R-Store: A scalable distributed system for supporting real-time analytics
Feng Li,M. Tamer Özsu,Gang Chen,Beng Chin Ooi
DOI: https://doi.org/10.1109/ICDE.2014.6816638
2014-01-01
Abstract:It is widely recognized that OLTP and OLAP queries have different data access patterns, processing needs and requirements. Hence, the OLTP queries and OLAP queries are typically handled by two different systems, and the data are periodically extracted from the OLTP system, transformed and loaded into the OLAP system for data analysis. With the awareness of the ability of big data in providing enterprises useful insights from vast amounts of data, effective and timely decisions derived from real-time analytics are important. It is therefore desirable to provide real-time OLAP querying support, where OLAP queries read the latest data while OLTP queries create the new versions.
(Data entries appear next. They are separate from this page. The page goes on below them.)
(** * AutoSage: bounded process runner, ngspice adapter and request dispatcher

    A shallow embedding of [autosage/runner.py], [autosage/tools/ngspice.py]
    and [autosage/server.py].

    - Python values that travel through JSON are the inductive [PyVal];
      [bool] is a subclass of [int] in Python, which [PyInt] keeps visible.
    - A Python [dict] with string keys is a [gmap string _].
    - A Python [str] is a [string]; one [ascii] stands for one character
      (the characters below U+0100).
    - The operating system (clock, child processes, the temporary directory)
      is an explicit [World] threaded through a small state-and-exception
      monad [M]; every effect the code performs is appended to a trace.
    - Time is counted in integer microseconds; floating point rounding of
      [time.monotonic()] is not modelled, the overflow of
      [timeout_ms / 1000.0] is. *)

From Stdlib Require Import ZArith QArith.QArith_base String Ascii Strings.Byte List Bool Lia.
From Stdlib Require Import Sorting.Sorted OrderedTypeEx.
From stdpp Require Import gmap strings list pretty.
Import ListNotations.
Open Scope string_scope.
Open Scope list_scope.
Open Scope Z_scope.

(** ** Python values *)

(** Instances of Python's [int]: genuine integers and the two booleans. *)
Inductive PyInt :=
| PInt (z : Z)
| PBool (b : bool).

Inductive PyVal :=
| VNone
| VInt (i : PyInt)
| VFloat (q : Q)
| VStr (s : string)
| VList (l : list PyVal)
| VDict (d : gmap string PyVal).

(** The numeric value of an [int] instance ([True] is 1, [False] is 0). *)
Definition int_value (i : PyInt) : Z :=
  match i with
  | PInt z => z
  | PBool b => Z.b2z b
  end.

(** [isinstance(v, int)] *)
Definition isinstance_int (v : PyVal) : bool :=
  match v with
  | VInt _ => true
  | _ => false
  end.

(** [isinstance(v, dict)] *)
Definition isinstance_dict (v : PyVal) : bool :=
  match v with
  | VDict _ => true
  | _ => false
  end.

(** [bool(v)]: Python truthiness. *)
Definition truthy (v : PyVal) : bool :=
  match v with
  | VNone => false
  | VInt i => negb (int_value i =? 0)
  | VFloat q => negb (Qnum q =? 0)
  | VStr s => negb (String.eqb s "")
  | VList l => match l with [] => false | _ => true end
  | VDict d => negb (bool_decide (d = ∅))
  end.

(** [a or b] *)
Definition py_or (a b : PyVal) : PyVal := if truthy a then a else b.

(** [d.get(key)] *)
Definition dict_get (d : gmap string PyVal) (key : string) : PyVal :=
  match d !! key with
  | Some v => v
  | None => VNone
  end.

(** [v == s] for a string literal [s]: only a [str] can be equal to it. *)
Definition eq_str (v : PyVal) (s : string) : bool :=
  match v with
  | VStr t => String.eqb t s
  | _ => false
  end.

(** [hash(v)] succeeds except on lists and dicts. *)
Definition hashable (v : PyVal) : bool :=
  match v with
  | VList _ | VDict _ => false
  | _ => true
  end.

(** [str(i)] as used by an f-string. *)
Definition str_of_int (i : PyInt) : string :=
  match i with
  | PInt z => pretty z
  | PBool true => "True"
  | PBool false => "False"
  end.

(** ** Python string methods *)

Definition code (c : ascii) : N := N_of_ascii c.

(** [c.isspace()] for the characters below U+0100. *)
Definition isspace (c : ascii) : bool :=
  let n := code c in
  ((9 <=? n) && (n <=? 13) || (28 <=? n) && (n <=? 32)
   || (n =? 133) || (n =? 160))%N.
(** * reliable-filereader: a model of [index.js]

    [reliableFileReader(method, blob, options)] wraps the callback interface of
    a FileReader in a promise and races it against a pluggable timer.  The
    development below embeds the module as a small state machine:

    - JavaScript values, [typeof], truthiness and string conversion, as far as
      the module inspects them;
    - the promise under construction, the closure variables [hasTimedOut] and
      [stopWaitingForTimeout], the host's table of active timers and the
      ordered list of effects the module causes;
    - the executor body, the timeout callback, the [onload] / [onerror]
      handlers and [onComplete], each written statement by statement in a
      state-and-exception monad;
    - the host, which delivers signals (the timer fires, the reader reports
      success or failure) by running the installed callback to completion.

    Modelling notes.
    - [index.js] never declares the identifier [fileReader]; it resolves in
      the enclosing scope.  The model takes that binding to be a reader object
      whose [abort] and read methods have the outcomes given by the [world].
      Where the host binds no such object, line 70 throws a [ReferenceError]
      once the timer is started; that run is not in the model.
    - Symbols and thenables are left out; objects convert to strings without
      running user code.  Reading a property of [FileReader.prototype] can
      throw, as the attributes of a host's prototype do.
    - What the caller's callables and the reader's methods do is not in the
      module: the [world] supplies the outcome of each such call as a function
      of the effects seen so far.  A strategy invokes the callback it was
      given from a later task, as [setTimeout] does.  A strategy that runs it
      during the call that hands it over has the promise rejected and the
      abort attempted before the handlers are installed and the read begun;
      that run is not in the model either, and what is proved of the effects
      that follow a settlement leaves room for it.
    - The host runs each callback to completion before the next one starts. *)

From stdpp Require Import base gmap strings list pretty.


(** ** Values *)

(** Numbers.  [Int z] is an integer of magnitude below 10^21, the range in
    which [Number.prototype.toString] prints plain decimal digits.  Every
    other finite number, a fraction or an integer from 10^21 on, is a
    [Finite] one, given by its sign and by the string the host prints for its
    magnitude, such as "0.5" or "1e+21". *)
Inductive number :=
| NaN
| Infinity (negative : bool)
| Int (z : Z)
| Finite (negative : bool) (magnitude : string).
(** * AGV protocol client: control commands and laser acquisition

    A shallow embedding of [agv_control.py] and [agv_laser_get.py].

    The two scripts talk to the vehicle over a TCP socket with a 16-byte
    header followed by a JSON body.  The socket, the clock and the ROS
    publisher are the outside world: every call to them is recorded in a
    trace, and what the socket answers is read from a script carried by the
    state, so that the theorems quantify over every behaviour of the peer.

    The vendor module [rbkNetProtoEnums] ([packMsg], [unpackHead] and the API
    numbers) and Python's [json.loads] / [bytes.decode] are not part of the
    repository; they are taken as an interface ([Class Externals]). *)

From Stdlib Require Import List ZArith QArith Lia Bool String Ascii.
From Stdlib.Strings Require Import Byte.
Import ListNotations.
Local Open Scope Z_scope.

Set Implicit Arguments.
Set Warnings "-register-all".

(** ** Python run-time values used by the scripts *)

Definition bytes := list byte.

(** Exceptions the scripts distinguish in their [except] clauses.
    [socket_timeout] is tested before [socket_error] in the source, so the two
    are kept apart although the first is a subclass of the second. *)
Inductive exn : Type :=
| socket_timeout
| socket_error
| JSONDecodeError
| ValueError
| UnicodeDecodeError
| AttributeError
| TypeError
| UnboundLocalError.
(** Services that answer every chat request with [chat], every request
    to the embeddings service with [embed] and every search of the index
    with [points]; the addresses are the defaults of [Settings]. *)
Definition services (chat embed : Exchange) (points : Outcome (list ScoredPoint))
  : Services DemoWorld := {|
  openai_compat_url := "http://localhost:8000/v1";
  embed_url := "http://localhost:8081";
  http_get := fun _ w => (Answered 200 None (Returned (JDict [("data", JList [])])), w);
  http_post_chat := fun _ _ w => (chat, w);
  http_post_json := fun _ _ w => (embed, w);
  qdrant_search := fun _ _ _ _ w => (points, w);
  qdrant_upsert := fun _ _ _ _ w => (Returned tt, w);
  qdrant_get_collections := fun w => (Returned (JDict [("collections", JList [])]), w);
  time_time := fun w => (JFloat 17000000000 (-1), w);
  py_int := fun t => match t with JFloat m e => m * 10 ^ e | JInt z => z | _ => 0 end;
  index_error_text := fun _ => "list index out of range";
  http_exception_text := fun code detail => decimal code ++ ": " ++ detail;
  validation_error_text := fun _ => "Input should be a valid string";
  join_error_text := fun _ => "sequence item 0: expected str instance";
  completion_view := fun _ => Raised "'choices'"
|}.

(** An answer of the embeddings service with one embedding. *)
Definition embedded : Exchange :=
  Answered 200 None
           (Returned (JDict [("data",
                              JList [JDict [("embedding",
                                             JList [JFloat 1 (-1); JFloat 2 (-1)])]])])).

Definition point (id : Z) (text : string) : ScoredPoint :=
  mkScoredPoint (JInt id) (JFloat 9 (-1)) (JDict [("text", JStr text)]).

End DemoServices.

(** * Properties *)

(** Case analysis on the outcome of every call a computation makes. *)
Ltac io_unfold :=
  unfold fault, bind, try_except, ret, raise, lift in *.

Ltac io_destruct x :=
  let T := type of x in
  lazymatch eval hnf in T with
  | prod _ _ => destruct x eqn:?
  | Outcome _ => destruct x eqn:?
  | option _ => destruct x eqn:?
  | bool => destruct x eqn:?
  | json => destruct x eqn:?
  end.

Ltac io_step :=
  match goal with
  | H : (_, _) = (_, _) |- _ => inversion H; subst; clear H
  | H : Returned _ = Returned _ |- _ => inversion H; subst; clear H
  | H : Returned _ = Raised _ |- _ => discriminate H
  | H : Raised _ = Returned _ |- _ => discriminate H
  | H : context [match ?x with _ => _ end] |- _ => io_destruct x
  end.

Ltac io_cases := io_unfold; repeat (io_step; cbv beta iota in * ).

Section ToolProperties.
Context {World : Type} `{Collaborators World}.

Lemma get_map_populated key w o w' :
  get_map key w = (o, w') -> forall v, o = Returned v -> populated v.
Proof.
  unfold get_map, populated; intros E v ->.
  io_cases; split; (discriminate || reflexivity).
Qed.

Lemma file_operations_populated operation path file_content w :
  exists v w', file_operations operation path file_content w = (Returned v, w')
               /\ populated v.
Proof.
  unfold file_operations, populated.
  destruct (try_except _ _ w) as [o w'] eqn:E.
  unfold as_path in E.
  io_cases; eexists _, _; (split; [reflexivity | split; (discriminate || reflexivity)]).
Qed.

Lemma tools_populated name method arguments w v w' :
  dict_get name tools = Some method ->
  method arguments w = (Returned v, w') ->
  populated v.
Proof.
  unfold tools; simpl; intros Hget Hrun.
  repeat match type of Hget with
         | (if ?c then _ else _) = _ => destruct c
         end;
    try discriminate; inversion Hget; subst; clear Hget;
    unfold bind in Hrun;
    destruct (bind_kwargs _ _ _ _ _) as [[kw|e] w1]; try discriminate.
  - eapply get_map_populated; eauto.
  - unfold apply_patch, ret in Hrun; inversion Hrun; split; (discriminate || reflexivity).
  - unfold search_logs, ret in Hrun; inversion Hrun; split; (discriminate || reflexivity).
  - unfold run_tests, ret in Hrun; inversion Hrun; split; (discriminate || reflexivity).
  - destruct (file_operations_populated (param kw "operation" JNull) (param kw "path" JNull)
                (param kw "content" JNull) w1) as (v' & w2 & E & P).
    rewrite E in Hrun; inversion Hrun; subst; exact P.
Qed.

(** What [execute_tool] returns for a tool name and a call id that are
    strings. *)
Lemma execute_tool_cases name call_id arguments w :
  execute_tool (JStr name) (JStr call_id) arguments w =
  match dict_get name tools with
  | None =>
      (Returned (mkToolResponse call_id JNull (Some ("Unknown tool: " ++ name))), w)
  | Some method =>
      match method arguments w with
      | (Returned r, w') => (Returned (mkToolResponse call_id r None), w')
      | (Raised e, w') => (Returned (mkToolResponse call_id JNull (Some e)), w')
      end
  end.
Proof.
  unfold execute_tool, find_tool, new_ToolResponse, try_except, bind, ret;
    cbv beta iota.
  destruct (dict_get name tools) as [method|]; [|reflexivity].
  destruct (method arguments w) as [[r|e] w']; reflexivity.
Qed.

Lemma new_ToolResponse_refuses call_id r e w :
  (forall id, call_id <> JStr id) ->
  new_ToolResponse call_id r e w =
  (Raised (fault_text (ValidationError "ToolResponse" "tool_call_id" call_id)), w).
Proof.
  intros Hid; destruct call_id; try reflexivity.
  exfalso; eapply Hid; reflexivity.
Qed.

(** With a call id that is not a string no response can be built, in the
    [try] or in the handler. *)
Lemma execute_tool_refuses tool_name call_id arguments w :
  (forall id, call_id <> JStr id) ->
  exists w',
    execute_tool tool_name call_id arguments w =
    (Raised (fault_text (ValidationError "ToolResponse" "tool_call_id" call_id)), w').
Proof.
  intros Hid; unfold execute_tool, try_except.
  destruct (bind _ _ w) as [[r|e] w'] eqn:B.
  - exfalso; unfold bind in B.
    destruct (find_tool tool_name w) as [[[method|]|e] w1]; try discriminate.
    + destruct (method arguments w1) as [[v|e] w2]; try discriminate.
      rewrite new_ToolResponse_refuses in B by exact Hid; discriminate.
    + rewrite new_ToolResponse_refuses in B by exact Hid; discriminate.
  - exists w'; apply new_ToolResponse_refuses; exact Hid.
Qed.

Lemma bind_kwargs_raises callee required optional arguments w e w' :
  bind_kwargs callee required optional arguments w = (Raised e, w') ->
  exists f, e = fault_text f.
Proof.
  unfold bind_kwargs; intros E.
  destruct arguments;
    try (unfold fault, raise in E; inversion E; eexists; reflexivity).
  destruct (filter _ fields) as [|[kw v] rest].
  - destruct (filter _ required); unfold fault, raise, ret in E;
      inversion E; eexists; reflexivity.
  - destruct (kw =? "self")%string; unfold fault, raise in E;
      inversion E; eexists; reflexivity.
Qed.
Fixpoint get (o : list (string * V)) (k : string) : option V :=
  match o with
  | [] => None
  | (k', v) :: o' => if String.eqb k' k then Some v else get o' k
  end.

Fixpoint set (o : list (string * V)) (k : string) (v : V) : list (string * V) :=
  match o with
  | [] => [(k, v)]
  | (k', v') :: o' =>
      if String.eqb k' k then (k', v) :: o' else (k', v') :: set o' k v
  end.

(** [Object.fromEntries(entries)] *)
Definition fromEntries (entries : list (string * V)) : list (string * V) :=
  foldl (λ o e, set o e.1 e.2) [] entries.

Fixpoint insertByIndex (n : N) (v : V) (l : list (N * V)) : list (N * V) :=
  match l with
  | [] => [(n, v)]
  | (m, w) :: l' =>
      if (n <? m)%N then (n, v) :: (m, w) :: l' else (m, w) :: insertByIndex n v l'
  end.

(** The properties with an array-index key, in ascending order of index. *)
Definition indexed (o : list (string * V)) : list (N * V) :=
  foldr (λ e acc, match arrayIndex e.1 with
                  | Some n => insertByIndex n e.2 acc
                  | None => acc
                  end) [] o.

(** The values of the other properties, in creation order. *)
Definition named (o : list (string * V)) : list V :=
  omap (λ e, if isArrayIndex e.1 then None else Some e.2) o.

(** [Object.values(o)] *)
Definition values (o : list (string * V)) : list V :=
  ((snd <$> indexed o) ++ named o)%list.

End Object.

End JS.

(** *** [Date]

    A [Date] is its time value, milliseconds since the epoch; the dates
    this program builds come from four-digit years, far inside the range
    where [TimeClip] is the identity.  The host's time zone enters through
    [LocalTZA], the offset of local time at an instant. *)

Module JSDate.

Definition msPerDay : Z := 86400000.
Definition Day (t : Z) : Z := t / msPerDay.
Definition WeekDay (t : Z) : Z := (Day t + 4) mod 7.

(** Days from 1970-01-01 to the civil date [y]-[m]-[d], [m] in 1..12. *)
Definition daysFromCivil (y m d : Z) : Z :=
  let y' := if (m <=? 2)%Z then (y - 1)%Z else y in
  let era := (y' / 400)%Z in
  let yoe := (y' - era * 400)%Z in
  let mp := (if (m <=? 2) then m + 9 else m - 3)%Z in
  let doy := ((153 * mp + 2) / 5 + d - 1)%Z in
  let doe := (yoe * 365 + yoe / 4 - yoe / 100 + doy)%Z in
  (era * 146097 + doe - 719468)%Z.

Definition MakeDay (year month date : Z) : Z :=
  (daysFromCivil (year + month / 12) (month mod 12 + 1) 1 + date - 1)%Z.
Definition MakeTime (hour min sec ms : Z) : Z :=
  (hour * 3600000 + min * 60000 + sec * 1000 + ms)%Z.
Definition MakeDate (day time : Z) : Z := (day * msPerDay + time)%Z.
Definition MakeFullYear (year : Z) : Z :=
  if ((0 <=? year) && (year <=? 99))%Z then (1900 + year)%Z else year.

(** [Date.UTC(year, month, date, hours, minutes, seconds)] *)
Definition UTC (year month date hours minutes seconds : Z) : Z :=
  MakeDate (MakeDay (MakeFullYear year) month date) (MakeTime hours minutes seconds 0).

(** The host environment of the script. *)
Class Runtime : Type := { LocalTZA : Z → bool → Z }.

Section Local.
Context `{Runtime}.

Definition LocalTime (t : Z) : Z := (t + LocalTZA t true)%Z.

(** [new Date(year, month, date, hours, minutes, seconds, ms)]: the fields
    are read as local time. *)
Definition construct (year month date hours minutes seconds ms : Z) : Z :=
  let t := MakeDate (MakeDay (MakeFullYear year) month date)
                    (MakeTime hours minutes seconds ms) in
  (t - LocalTZA t false)%Z.

Definition getUTCDay (t : Z) : Z := WeekDay t.
Definition getDay (t : Z) : Z := WeekDay (LocalTime t).

End Local.

End JSDate.

(** ** ical.js: times, zones, recurrence rules, events *)

Module ICAL.

(** The fields of an [ICAL.Time] as the parser delivers them; [timezone]
    is the [TZID] parameter, ["Z"] for a UTC value, absent for a floating
    value and for a date. *)
Record TimeData : Type := {
  year : Z; month : Z; day : Z;
  hour : Z; minute : Z; second : Z;
  isDate : bool;
  timezone : option string
}.

(** An [ICAL.Timezone] built from a VTIMEZONE component: its name and the
    offset from UTC, in seconds, that its rules give at a local time. *)
Record Timezone : Type := {
  tzid : string;
  tz_utcOffset : TimeData → result Z
}.

Inductive Zone : Type :=
| utcTimezone
| localTimezone               (* floating *)
| vtimezone (tz : Timezone).

(** [ICAL.TimezoneService]: the process-wide table of zones by name. *)
Abbreviation Registry := (gmap string Zone).

(** [ICAL.TimezoneService.register(timezone.tzid, timezone)] *)
Definition register (R : Registry) (tz : Timezone) : Registry :=
  <[tzid tz := vtimezone tz]> R.

(** An [ICAL.Time]: the fields and the zone object resolved when the value
    is first read. *)
Record Time : Type := { data : TimeData; zone : Zone }.

Definition fromData (R : Registry) (d : TimeData) : Time :=
  {| data := d;
     zone := match timezone d with
             | Some z => default localTimezone (R !! z)
             | None => localTimezone
             end |}.
Lemma rstrip_prefix (chars s : pystr) :
  exists suf, s = rstrip chars s ++ suf.
Proof.
  unfold rstrip. destruct (lstrip_suffix chars (rev s)) as [pre E].
  exists (rev pre). rewrite <- rev_app_distr, <- E. symmetry. apply rev_involutive.
Qed.

Lemma rstrip_last (chars s : pystr) (c : N) (t : pystr) :
  rstrip chars s = t ++ [c] -> existsb (N.eqb c) chars = false.
Proof.
  unfold rstrip. intros H.
  apply (f_equal (@rev N)) in H.
  rewrite rev_involutive, rev_app_distr in H. simpl in H.
  exact (lstrip_head _ _ _ _ H).
Qed.

Lemma strip_inside (chars s : pystr) :
  exists pre suf, s = pre ++ strip chars s ++ suf.
Proof.
  unfold strip.
  destruct (lstrip_suffix chars s) as [pre E].
  destruct (rstrip_prefix chars (lstrip chars s)) as [suf F].
  exists pre, suf. rewrite <- F. exact E.
Qed.

Lemma lstrip_id (chars s : pystr) :
  (forall c t, s = c :: t -> existsb (N.eqb c) chars = false) ->
  lstrip chars s = s.
Proof.
  destruct s as [|c t]; intros H; simpl; [reflexivity|].
  rewrite (H c t eq_refl). reflexivity.
Qed.

Lemma strip_hyphen_valid (s : pystr) :
  Forall (fun c => slug_char c = true) s ->
  (forall pre post, s <> pre ++ [HYPHEN; HYPHEN] ++ post) ->
  valid_slug (strip [HYPHEN] s).
Proof.
  intros Hchars Hdouble.
  destruct (strip_inside [HYPHEN] s) as [pre [suf E]].
  repeat split.
  - rewrite E in Hchars.
    apply Forall_app in Hchars. destruct Hchars as [_ Hchars].
    apply Forall_app in Hchars. tauto.
  - intros t F. unfold strip in F.
    destruct (rstrip_prefix [HYPHEN] (lstrip [HYPHEN] s)) as [suf' G].
    rewrite F in G. simpl in G. apply lstrip_head in G.
    simpl in G. discriminate.
  - intros t F. unfold strip in F. apply rstrip_last in F.
    simpl in F. discriminate.
  - intros pre' post' F. rewrite F in E.
    apply (Hdouble (pre ++ pre') (post' ++ suf)).
    rewrite E. rewrite <- !app_assoc. reflexivity.
Qed.

(** *** The last three steps of [create_slug] *)

Section Finish.

Context {U : UnicodeData}.

Lemma sub_not_slug_chars (x : pystr) :
  Forall (fun c => slug_char c = true) (scan (match_here re_not_slug) [] 0 x).
Proof.
  induction x as [|c t IH].
  - rewrite scan_nil, match_not_slug. constructor.
  - rewrite scan_cons, match_not_slug.
    destruct (slug_char c) eqn:E; simpl; [constructor|]; assumption.
Qed.

Lemma hd_hyphen_run (s : pystr) :
  run_length is_hyphen s = 0%nat -> hd_hyphen s = false.
Proof.
  destruct s as [|c t]; simpl; [reflexivity|].
  destruct (is_hyphen c); [discriminate|reflexivity].
Qed.

Lemma collapse_hyphens_shape (n : nat) (t : pystr) :
  (length t <= n)%nat ->
  no_double_hyphen (scan (match_here re_hyphens) [HYPHEN] 0 t) = true
  /\ (hd_hyphen t = false ->
      hd_hyphen (scan (match_here re_hyphens) [HYPHEN] 0 t) = false).
Proof.
  revert t. induction n as [|n IH]; intros t Hlen.
  - destruct t; [|simpl in Hlen; lia].
    rewrite scan_nil, match_hyphens. simpl. split; reflexivity.
  - destruct t as [|c t]; [rewrite scan_nil, match_hyphens; simpl; tauto|].
    destruct (match_here re_hyphens (c :: t)) as [[|k]|] eqn:M.
    + rewrite match_hyphens in M.
      destruct (run_length is_hyphen (c :: t)); discriminate.
    + rewrite (scan_cons_some _ _ _ _ _ (match_here_bounded _) M).
      pose proof M as M'. rewrite match_hyphens in M'.
      destruct (run_length is_hyphen (c :: t)) as [|k'] eqn:R; [discriminate|].
      injection M' as <-.
      pose proof (run_length_stop is_hyphen (c :: t)) as Hstop.
      rewrite R in Hstop. apply hd_hyphen_run in Hstop.
      assert (L : (length (skipn (S k') (c :: t)) <= n)%nat).
      { rewrite length_skipn. simpl in *. lia. }
      destruct (IH _ L) as [ND HD]. specialize (HD Hstop).
      split.
      * apply (no_double_hyphen_cons HYPHEN); assumption.
      * intros H. simpl in H, R. rewrite H in R. discriminate.
    + rewrite scan_cons, M.
      rewrite match_hyphens in M.
      assert (Hc : is_hyphen c = false).
      { simpl in M. destruct (is_hyphen c); [discriminate|reflexivity]. }
      assert (L : (length t <= n)%nat) by (simpl in Hlen; lia).
      destruct (IH _ L) as [ND _].
      split; [|intros _; exact Hc].
      apply no_double_hyphen_cons_other; assumption.
Qed.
In this paper, we propose R-Store, a scalable distributed system for supporting real-time OLAP by extending the MapReduce framework. We extend an open source distributed key/value system, HBase, as the underlying storage system that stores data cube and real-time data. When real-time data are updated, they are streamed to a streaming MapReduce, namely Hstreaming, for updating the cube on incremental basis. Based on the metadata stored in the storage system, either the data cube or OLTP database or both are used by the MapReduce jobs for OLAP queries. We propose techniques to efficiently scan the real-time data in the storage system, and design an adaptive algorithm to process the real-time query based on our proposed cost model. The main objectives are to ensure the freshness of answers and low processing latency. The experiments conducted on the TPC-H data set demonstrate the effectiveness and efficiency of our approach.